> [Activity] Lines from the records below that contain the word "startpos" are to be copied out.

> [Task input]
Lemma siftdown_loop_ordered n h pos newitem h' :
  pos ≤ n → pos < length h → hole_ordered key h pos newitem →
  siftdown_loop lt n h 0 pos newitem = Ok h' →
  heap_ordered key h'.
Proof.
  revert h pos. induction n as [|n IH]; intros h pos Hn Hlen [Ha Hb];
    cbn [siftdown_loop].
  - intros [= <-]. assert (pos = 0) as -> by lia.
    intros i x y Hi Hx Hy.
    destruct (decide ((i - 1) / 2 = 0)) as [Hp|Hp].
    + rewrite Hp in Hy. rewrite list_lookup_insert_eq in Hy by done.
      rewrite list_lookup_insert_ne in Hx by lia.
      simplify_eq. by destruct (Hb i x) as [? _].
    + rewrite list_lookup_insert_ne in Hx, Hy by lia.
      by apply (Ha i x y); [lia..|done|done].
  - destruct (decide (0 < pos)) as [Hpos|Hpos].
    + intros H. inv_bind H. inv_bind H. rename a into parent, a0 into b.
      apply getitem_Ok in Ha0.
      pose proof (parent_lt pos Hpos) as Hpp.
      pose proof (parent_le ((pos - 1) / 2)) as Hgp.
      destruct b.
      * apply lt_true in Ha1.
        apply IH in H; [done|lia|rewrite length_insert; lia|].
        split.
        -- intros i x y Hi Hne1 Hne2 Hx Hy.
           assert (i ≠ pos) by (intros ->; done).
           rewrite list_lookup_insert_ne in Hx by done.
           destruct (decide ((i - 1) / 2 = pos)) as [Hc|Hc].
           ++ rewrite Hc, list_lookup_insert_eq in Hy by done.
              injection Hy as <-.
              destruct (Hb i x Hi Hc Hx) as [_ Hg]. by apply Hg.
           ++ rewrite list_lookup_insert_ne in Hy by done.
              by apply (Ha i x y).
        -- intros i x Hi Hc Hx.
           destruct (decide (i = pos)) as [->|Hne].
           ++ rewrite list_lookup_insert_eq in Hx by done.
              injection Hx as <-.
              split; [done|].
              intros y Hpp0 Hy.
              rewrite list_lookup_insert_ne in Hy by lia.
              apply (Ha ((pos - 1) / 2) parent y); [done|lia|lia|done|done].
           ++ rewrite list_lookup_insert_ne in Hx by done.
              assert (Hpx : key parent ≤ key x).
              { apply (Ha i x parent); [done|done|lia|done|by rewrite Hc]. }
              split; [lia|].
              intros y Hpp0 Hy.
              rewrite list_lookup_insert_ne in Hy by lia.
              etrans; [|exact Hpx].
              apply (Ha ((pos - 1) / 2) parent y); [done|lia|lia|done|done].
      * apply lt_false in Ha1. injection H as <-.
        intros i x y Hi Hx Hy.
        destruct (decide (i = pos)) as [->|Hne].
        -- rewrite list_lookup_insert_eq in Hx by done.
           rewrite list_lookup_insert_ne in Hy by lia.
           injection Hx as <-. by simplify_eq.
        -- rewrite list_lookup_insert_ne in Hx by done.
           destruct (decide ((i - 1) / 2 = pos)) as [Hc|Hc].
           ++ rewrite Hc, list_lookup_insert_eq in Hy by done.
              injection Hy as <-.
              by destruct (Hb i x) as [? _].
           ++ rewrite list_lookup_insert_ne in Hy by done.
              by apply (Ha i x y).
    + intros [= <-]. assert (pos = 0) as -> by lia.
      intros i x y Hi Hx Hy.
      destruct (decide ((i - 1) / 2 = 0)) as [Hp|Hp].
      * rewrite Hp in Hy. rewrite list_lookup_insert_eq in Hy by done.
        rewrite list_lookup_insert_ne in Hx by lia.
        simplify_eq. by destruct (Hb i x) as [? _].
      * rewrite list_lookup_insert_ne in Hx, Hy by lia.
        by apply (Ha i x y); [lia..|done|done].
Qed.

Lemma heappush_ordered (h : list A) (x : A) (h' : list A) :
  heap_ordered key h → heappush lt h x = Ok h' → heap_ordered key h'.
Proof.
  intros Hord H. unfold heappush, siftdown in H. inv_bind H.
  rewrite length_app in Ha, H. simpl in Ha, H.
  replace (length h + 1 - 1) with (length h) in Ha, H by lia.
  apply getitem_Ok in Ha. rewrite lookup_app_r, Nat.sub_diag in Ha by done.
  injection Ha as <-.
  eapply siftdown_loop_ordered; [done| | |exact H].
  { rewrite length_app. simpl. lia. }
  split.
  - intros i y z Hi Hne1 Hne2 Hy Hz.
    assert (i < length h).
    { apply lookup_lt_Some in Hy. rewrite length_app in Hy. simpl in Hy. lia. }
    pose proof (parent_lt i Hi).
    rewrite lookup_app_l in Hy, Hz by lia.
    by apply (Hord i y z).
  - intros i y Hi Hc Hy. exfalso.
    apply lookup_lt_Some in Hy. rewrite length_app in Hy. simpl in Hy.
    pose proof (parent_lt i Hi). lia.
Qed.
End heap_order.

(** *** No item is lost by a push *)

Section heap_elements.
Context {A : Type} (lt : A → A → result bool).

Lemma siftdown_loop_elem n heap startpos pos newitem heap' (z : A) :
  pos < length heap →
  siftdown_loop lt n heap startpos pos newitem = Ok heap' →
  z ∈ <[pos := newitem]> heap → z ∈ heap'.
Proof.
  revert heap pos. induction n as [|n IH]; intros heap pos Hlen;
    cbn [siftdown_loop].
  - by intros [= <-].
  - destruct (decide _) as [Hd|Hd]; [|by intros [= <-]].
    intros H. inv_bind H. inv_bind H. rename a into parent, a0 into b.
    destruct b; [|by injection H as <-].
    apply getitem_Ok in Ha.
    pose proof (parent_lt pos ltac:(lia)) as Hpp.
    intros Hz. eapply IH; [|exact H|].
    { rewrite length_insert. lia. }
    apply list_elem_of_lookup in Hz as [i Hi].
    apply list_elem_of_lookup.
    destruct (decide (i = pos)) as [->|Hne].
    + exists ((pos - 1) / 2).
      rewrite list_lookup_insert_eq in Hi by done.
      rewrite list_lookup_insert_eq by (rewrite length_insert; lia). done.
    + rewrite list_lookup_insert_ne in Hi by done.
      destruct (decide (i = (pos - 1) / 2)) as [->|Hne'].
      * exists pos.
        rewrite list_lookup_insert_ne by lia.
        rewrite list_lookup_insert_eq by done. congruence.
      * exists i. by rewrite !list_lookup_insert_ne by done.
Qed.

Lemma heappush_elem heap x heap' (z : A) :
  heappush lt heap x = Ok heap' → z ∈ heap ++ [x] → z ∈ heap'.
Proof.
  unfold heappush, siftdown. intros H Hz. inv_bind H.
  assert (Hpos : length (heap ++ [x]) - 1 < length (heap ++ [x])).
  { rewrite length_app. simpl. lia. }
  eapply siftdown_loop_elem; [exact Hpos|exact H|].
  apply getitem_Ok in Ha. by rewrite list_insert_id.
Qed.
End heap_elements.

Lemma heappush_elem_iff {A : Type} (lt : A → A → result bool) heap x heap' (z : A) :
  heappush lt heap x = Ok heap' → z ∈ heap' ↔ z ∈ heap ∨ z = x.
Proof.
  intros H. split.
  - intros Hz.
    assert (Hall : Forall (fun y => y ∈ heap ∨ y = x) heap').
    { eapply heappush_Forall; [|by right|exact H].
      apply Forall_forall. by left. }
    by apply (proj1 (Forall_forall _ _) Hall).
  - intros Hz. eapply heappush_elem; [exact H|].
    apply elem_of_app. destruct Hz as [?| ->]; [by left|right; by constructor].
Qed.

(** ** The macro heaps *)

Arguments assoc : simpl never.

Lemma item_lt_true (x y : item) : item_lt x y = Ok true → fst x ≤ fst y.
Proof.
  unfold item_lt. destruct (Nat.eqb_spec (fst x) (fst y)) as [->|Hne]; simpl; [lia|].
  intros [= H]. apply Nat.ltb_lt in H. lia.
Qed.

Lemma item_lt_false (x y : item) : item_lt x y = Ok false → fst y ≤ fst x.
Proof.
  unfold item_lt. destruct (Nat.eqb_spec (fst x) (fst y)) as [->|Hne]; simpl; [lia|].
  intros [= H]. apply Nat.ltb_ge in H. lia.
Qed.

Lemma push_food_nutrient_measured (h : heaps) (e : json) :
  push_food_nutrient h e =
  let* r := measured e in
  match r with
  | None => Ok h
  | Some (c, x) => heaps_push h c x
  end.
Proof.
  unfold push_food_nutrient, measured.
  destruct (except_KeyError _ _) as [[[num amount]|]|err]; simpl; [|done..].
  destruct (metadata_lookup num) as [[md|]|err]; done.
Qed.

(** A measurement reaches a heap exactly when its identifier is a string
    key of the table, and then with the amount as reported: the branch
    [nutrient_num == 268] is taken by the number 268 only, which is no key
    of the table. *)
Lemma measured_Some (e : json) (c : NutrientCategory) (p : nat) (amount : json) :
  measured e = Ok (Some (c, (p, amount))) ↔
  ∃ num md, reports e num amount ∧ assoc num _NUTRIENT_NUM_METADATA_MAP = Some md
    ∧ c = category md ∧ p = priority md.
Proof.
  unfold measured, read_food_nutrient, reports. split.
  - destruct (subscript e "nutrient") as [nutrient|[]] eqn:E1; simpl; try done.
    destruct (subscript nutrient "number") as [num|[]] eqn:E2; simpl; try done.
    destruct (subscript e "amount") as [a|[]] eqn:E3; simpl; try done.
    destruct num as [|b|q|s|l|d]; simpl;
      try (destruct (Qeq_bool _ _); simpl; try done;
           destruct (times_0_239 a) as [?|[]]; simpl; done);
      try (destruct b; simpl; done); try done.
    destruct (assoc s _NUTRIENT_NUM_METADATA_MAP) as [md|] eqn:E4; [|done].
    intros [= <- <- <-]. exists s, md. split; [by exists nutrient|done].
  - intros (num & md & (nutrient & -> & E2 & E3) & E4 & -> & ->). simpl.
    rewrite E2. simpl. rewrite E3. simpl. by rewrite E4.
Qed.

Lemma seed_heaps :
  ∃ h, for_each (fun h c => heaps_push h c (10, JNum 0)) all_categories heaps_empty = Ok h
    ∧ ∀ c, h c = [sentinel].
Proof.
  eexists. split; [reflexivity|]. by intros [].
Qed.

Lemma heaps_set_eq (h : heaps) (c : NutrientCategory) (l : list item) :
  heaps_set h c l c = l.
Proof. unfold heaps_set. by rewrite decide_True. Qed.

Lemma heaps_set_ne (h : heaps) (c c' : NutrientCategory) (l : list item) :
  c' ≠ c → heaps_set h c l c' = h c'.
Proof. intros H. unfold heaps_set. by rewrite decide_False. Qed.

> [Result of this exercise]
Lemma siftdown_loop_elem n heap startpos pos newitem heap' (z : A) :
  siftdown_loop lt n heap startpos pos newitem = Ok heap' →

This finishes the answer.